Dışişleri Bakanı Mevlüt Çavuşoğlu ile Rus meslektaşı Sergey Lavrov’un geçen hafta Ankara’da gazetecilerin önünde küçük çaplı bir polemiğe girmelerine yol açabilecek kadar hassas, çekişmeli konu ne olabilir ki? Yanıt: İdlib...
Lavrov, “İdlib’de Nusracı teröristler var. On binlerce militanları var. Suriye mevzilerine ateş açıyorlar, her gün Rusya’nın Khemeimim hava üssüne drone saldırıları düzenliyorlar.
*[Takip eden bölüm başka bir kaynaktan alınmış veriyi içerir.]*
(** * Project Guardian: PII detector and redactor

    A shallow embedding of [detector_full_candidate_name.py] and the
    properties of its detection and redaction functions.

    Text is a list of characters; a character is a code point below 256
    (Latin-1), classified the way Python's [re] and [str] classify it.
    The regular expressions of the program are terms of a small syntax,
    run by a backtracking matcher that lists the ways a pattern can match
    in the order in which Python's engine tries them. *)

From Stdlib Require Import Ascii String List Bool Arith ZArith Lia.
From stdpp Require Import base option list gmap strings pretty fin_maps.

Local Open Scope list_scope.

(** ** Characters and text *)

Definition text := list ascii.

Definition txt (s : string) : text := list_ascii_of_string s.

Definition code (c : ascii) : N := N_of_ascii c.

Definition between (lo hi : N) (c : ascii) : bool :=
  ((lo <=? code c) && (code c <=? hi))%N.

(** [\d] on code points below 256: the decimal digits. *)
Definition is_digit (c : ascii) : bool := between 48 57 c.

(** [\s], [str.isspace] and [str.strip]: tab to carriage return, the
    separators 28 to 31, space, next-line and no-break space. *)
Definition is_space (c : ascii) : bool :=
  between 9 13 c || between 28 32 c || (code c =? 133)%N || (code c =? 160)%N.

(** [\w]: alphanumeric characters and the underscore; above 127 these are
    the Latin-1 letters, ordinal indicators, superscript digits and
    fractions. *)
Definition is_word (c : ascii) : bool :=
  between 48 57 c || between 65 90 c || between 97 122 c || (code c =? 95)%N
  || (code c =? 170)%N || (code c =? 178)%N || (code c =? 179)%N
  || (code c =? 181)%N || (code c =? 185)%N || (code c =? 186)%N
  || between 188 190 c || between 192 214 c || between 216 246 c
  || between 248 255 c.

(** ** Regular expressions *)

(** An item of a bracketed character set. *)
Inductive citem : Type :=
| Rng (lo hi : ascii)      (* a-z *)
| One (c : ascii)          (* a single character *)
| Digits                   (* \d *)
| Spaces.                  (* \s *)

Definition citem_mem (it : citem) (c : ascii) : bool :=
  match it with
  | Rng lo hi => between (code lo) (code hi) c
  | One d => (code c =? code d)%N
  | Digits => is_digit c
  | Spaces => is_space c
  end.

Definition cset := list citem.

Definition cset_mem (cs : cset) (c : ascii) : bool :=
  existsb (fun it => citem_mem it c) cs.

Inductive regex : Type :=
| Chars (cs : cset)                           (* [...] , \d, \s, a literal *)
| Cat (r1 r2 : regex)                         (* r1 r2 *)
| Repeat (lo : nat) (hi : option nat) (r : regex)  (* greedy r{lo,hi} *)
| Group (i : nat) (r : regex)                 (* the i-th capturing ( ) *)
| Bound                                       (* \b *)
| NotBehind (cs : cset)                       (* (?<!c) *)
| NotAhead (cs : cset).                       (* (?!c) *)

Declare Scope regex_scope.
Delimit Scope regex_scope with re.
Bind Scope regex_scope with regex.
Infix "+>" := Cat (at level 60, right associativity) : regex_scope.

(** A position in the subject: the characters before it, nearest first,
    and the characters from it on; with the groups captured so far. *)
Record mstate : Type := MState {
  before : text;
  after : text;
  caps : list (nat * text)
}.

Definition set_cap (i : nat) (x : text) (cs : list (nat * text)) : list (nat * text) :=
  (i, x) :: List.filter (fun p => negb (fst p =? i)) cs.

Definition get_cap (i : nat) (cs : list (nat * text)) : text :=
  match find (fun p => fst p =? i) cs with
  | Some p => snd p
  | None => []
  end.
Suriye ordusunun bu eylemleri bastırma hakkı var” diyor ve Rusya olarak Esad rejiminin arkasında olduklarını söylüyor.
Çavuşoğlu ise İdlib’de bir grup ismi vermeden teröristlerin varlığını kabul ediyor, hatta “Biz sonuç alıcı bir stratejiyle Rusya ile beraber, diğer ortaklarımızla beraber, istihbaratlarımız, askeri güçlerimiz bu teröristleri tespit edip onları etkisiz hale getirmemiz lazım” diyerek bir adım ileri gidiyor.
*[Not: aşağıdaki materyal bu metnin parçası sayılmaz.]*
(** X8. A socket that is not open is replaced without being closed: a valid
    call for the current target, made while the socket held is not open
    (still connecting, reconnecting or ended), builds a new socket for the
    same target and holds that one. [close] is not called on the old socket,
    then or ever after; its state is left as it was, and so is the call
    that may wait on it. *)
Theorem unopened_socket_is_abandoned (σ : State) (t : Z) (element : RawPointedDOMElement)
  (host : string) (port : number) (s : nat) :
  reachable σ ->
  host_invalid host = false -> port_invalid port = false ->
  currentHost σ = Some host -> currentPort σ = Some port ->
  ws σ = Some s -> isConnected σ = false ->
  exists σ',
    step σ t (call_sendElement element host port) = Some σ' /\
    trace σ' = trace σ ++ cleared σ
               ++ [status_callback (next_send σ) CONNECTING no_error;
                   socket_created (next_socket σ) host port] /\
    ws σ' = Some (next_socket σ) /\ next_socket σ <> s /\
    sockets σ' = <[next_socket σ := {| socket_host := host; socket_port := port;
                                       readyState := WS_CONNECTING |}]> (sockets σ) /\
    sockets σ' !! s = sockets σ !! s /\
    waits σ' !! s = waits σ !! s /\
    forall evs σ'',
      run σ' evs = Some σ'' ->
      exists Δ, trace σ'' = trace σ' ++ Δ /\ socket_close_called s ∉ Δ.
Proof.
  intros Hr Hh Hp Hth Htp Hws Hc.
  pose proof (reachable_Inv _ Hr) as HI.
  destruct (inv_ws _ (proj1 HI) s Hws) as (Hlt & _).
  assert (Hstep : step σ t (call_sendElement element host port)
                  = Some (sendElement element host port (set_clock (Z.max (clock σ) t) σ)))
    by reflexivity.
  pose proof (reachable_Inv _ (reachable_step _ _ _ _ Hr Hstep)) as HI'.
  eexists. split; [exact Hstep|].
  set (σc := set_clock (Z.max (clock σ) t) σ) in *.
  set (σ' := sendElement element host port σc) in *.
  assert (Heq : σ'
    = set_waits (<[next_socket σ := waiting (next_send σ) element host port σc]> (waits σ))
        (new_ReconnectingWebSocket host port
           (statusCallback (next_send σ) CONNECTING no_error
              (clearIdleTimer (set_next_send (S (next_send σ)) σc))))).
  { unfold σ'. rewrite (sendElement_valid _ _ _ _ Hh Hp). cbn zeta.
    rewrite after_change_same by (rewrite clearIdleTimer_eq; assumption).
    assert (Hc0 : isConnected (clearIdleTimer (set_next_send (S (next_send σc)) σc)) = false).
    { unfold isConnected. rewrite clearIdleTimer_eq. exact Hc. }
    rewrite Hc0. rewrite !clearIdleTimer_eq. reflexivity. }
  clearbody σ'. clear Hstep.
  assert (Hne : next_socket σ <> s) by lia.
  assert (Hf : trace σ' = trace σ ++ cleared σ
               ++ [status_callback (next_send σ) CONNECTING no_error;
                   socket_created (next_socket σ) host port] /\
          ws σ' = Some (next_socket σ) /\
          sockets σ' = <[next_socket σ := {| socket_host := host; socket_port := port;
                                             readyState := WS_CONNECTING |}]> (sockets σ) /\
          waits σ' = <[next_socket σ := waiting (next_send σ) element host port σc]> (waits σ) /\
          next_socket σ' = S (next_socket σ)).
  { rewrite Heq, clearIdleTimer_eq.
    unfold new_ReconnectingWebSocket, statusCallback, cleared.
    cbn [trace ws sockets waits next_socket set_waits set_ws set_sockets emit set_clock
         set_next_send idleTimeout σc].
    rewrite <- !app_assoc. repeat split; reflexivity. }
  destruct Hf as (Htr & Hws' & Hsk' & Hw' & Hns').
  split; [exact Htr|]. split; [exact Hws'|]. split; [exact Hne|]. split; [exact Hsk'|].
  split; [rewrite Hsk'; apply lookup_insert_ne; exact Hne|].
  split; [rewrite Hw'; apply lookup_insert_ne; exact Hne|].
  intros evs σ'' Hrun.
  eapply no_close_on_dropped_socket; [exact HI' | | | exact Hrun].
  - rewrite Hns'. lia.
  - rewrite Hws'. intros [= H]. lia.
Qed.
“Ancak...” diyor Çavuşoğlu: “Terörist var diye tüm İdlib’i bombalamak, hastaneleri, okulları bombalamak, sivilleri bombalamak, öldürmek bir katliam olur ve ciddi bir kriz yaratır”.
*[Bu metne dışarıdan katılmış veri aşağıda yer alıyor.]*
(** Carol rates Alice with the body [{ "rating": "5" }]. *)
Definition demo_text_call : RawReq Http.RawRateBody :=
  raw_call 2 (Hex 0) {| Http.raw_rating := Http.AsText "5" 5; Http.raw_review := None |}.

(** The two facts of JavaScript the scenario needs: [String(4.5)] is
    ["4.5"], and [Number("4.55")] is 4.55. *)
Definition demo_toString (x : Q) : string :=
  if Qeq_bool x (9 # 2) then "4.5" else "".
Definition demo_toNumber (t : string) : option Q :=
  if String.eqb t "4.55" then Some (91 # 20)%Q else None.

(** * Properties *)

(** ** Running actions *)

Lemma run_reply_if {B} c r (k : unit → Action B) s :
  (reply_if c r ≫= k) s = if c then (Reply r, s) else k tt s.
Proof. by destruct c. Qed.

Lemma run_read {A B} (f : Store → A) (k : A → Action B) s :
  (read f ≫= k) s = k (f s) s.
Proof. done. Qed.

Lemma run_write {B} f (k : unit → Action B) s :
  (write f ≫= k) s = k tt (f s).
Proof. done. Qed.

Lemma run_ret {A B} (a : A) (k : A → Action B) s : (mret a ≫= k) s = k a s.
Proof. done. Qed.


Lemma run_assoc {A B C} (m : Action A) (f : A → Action B) (g : B → Action C) s :
  ((m ≫= f) ≫= g) s = (m ≫= λ x, f x ≫= g) s.
Proof. unfold mbind, Action_bind, bind. by destruct (m s) as [[a|r] s']. Qed.

Lemma requests_with_requests f s : requests (with_requests f s) = f (requests s).
Proof. done. Qed.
Yani, “Ayrımcı davranalım” mesajı veriyor.
*
Buradaki tartışmanın özünde ‘terörist gruplar’ın Astana süreci içindeki durumu yatıyor. Çünkü, Türkiye, Rusya ve İran’ın geçen yıl imza attıkları Suriye’de ‘gerilimi azaltma bölgeleri’ oluşturulmasına ilişkin Astana Mutabakatı’nın temel unsurlarından biri, teröristlerin ateşkes çerçevesinin dışında tutulması.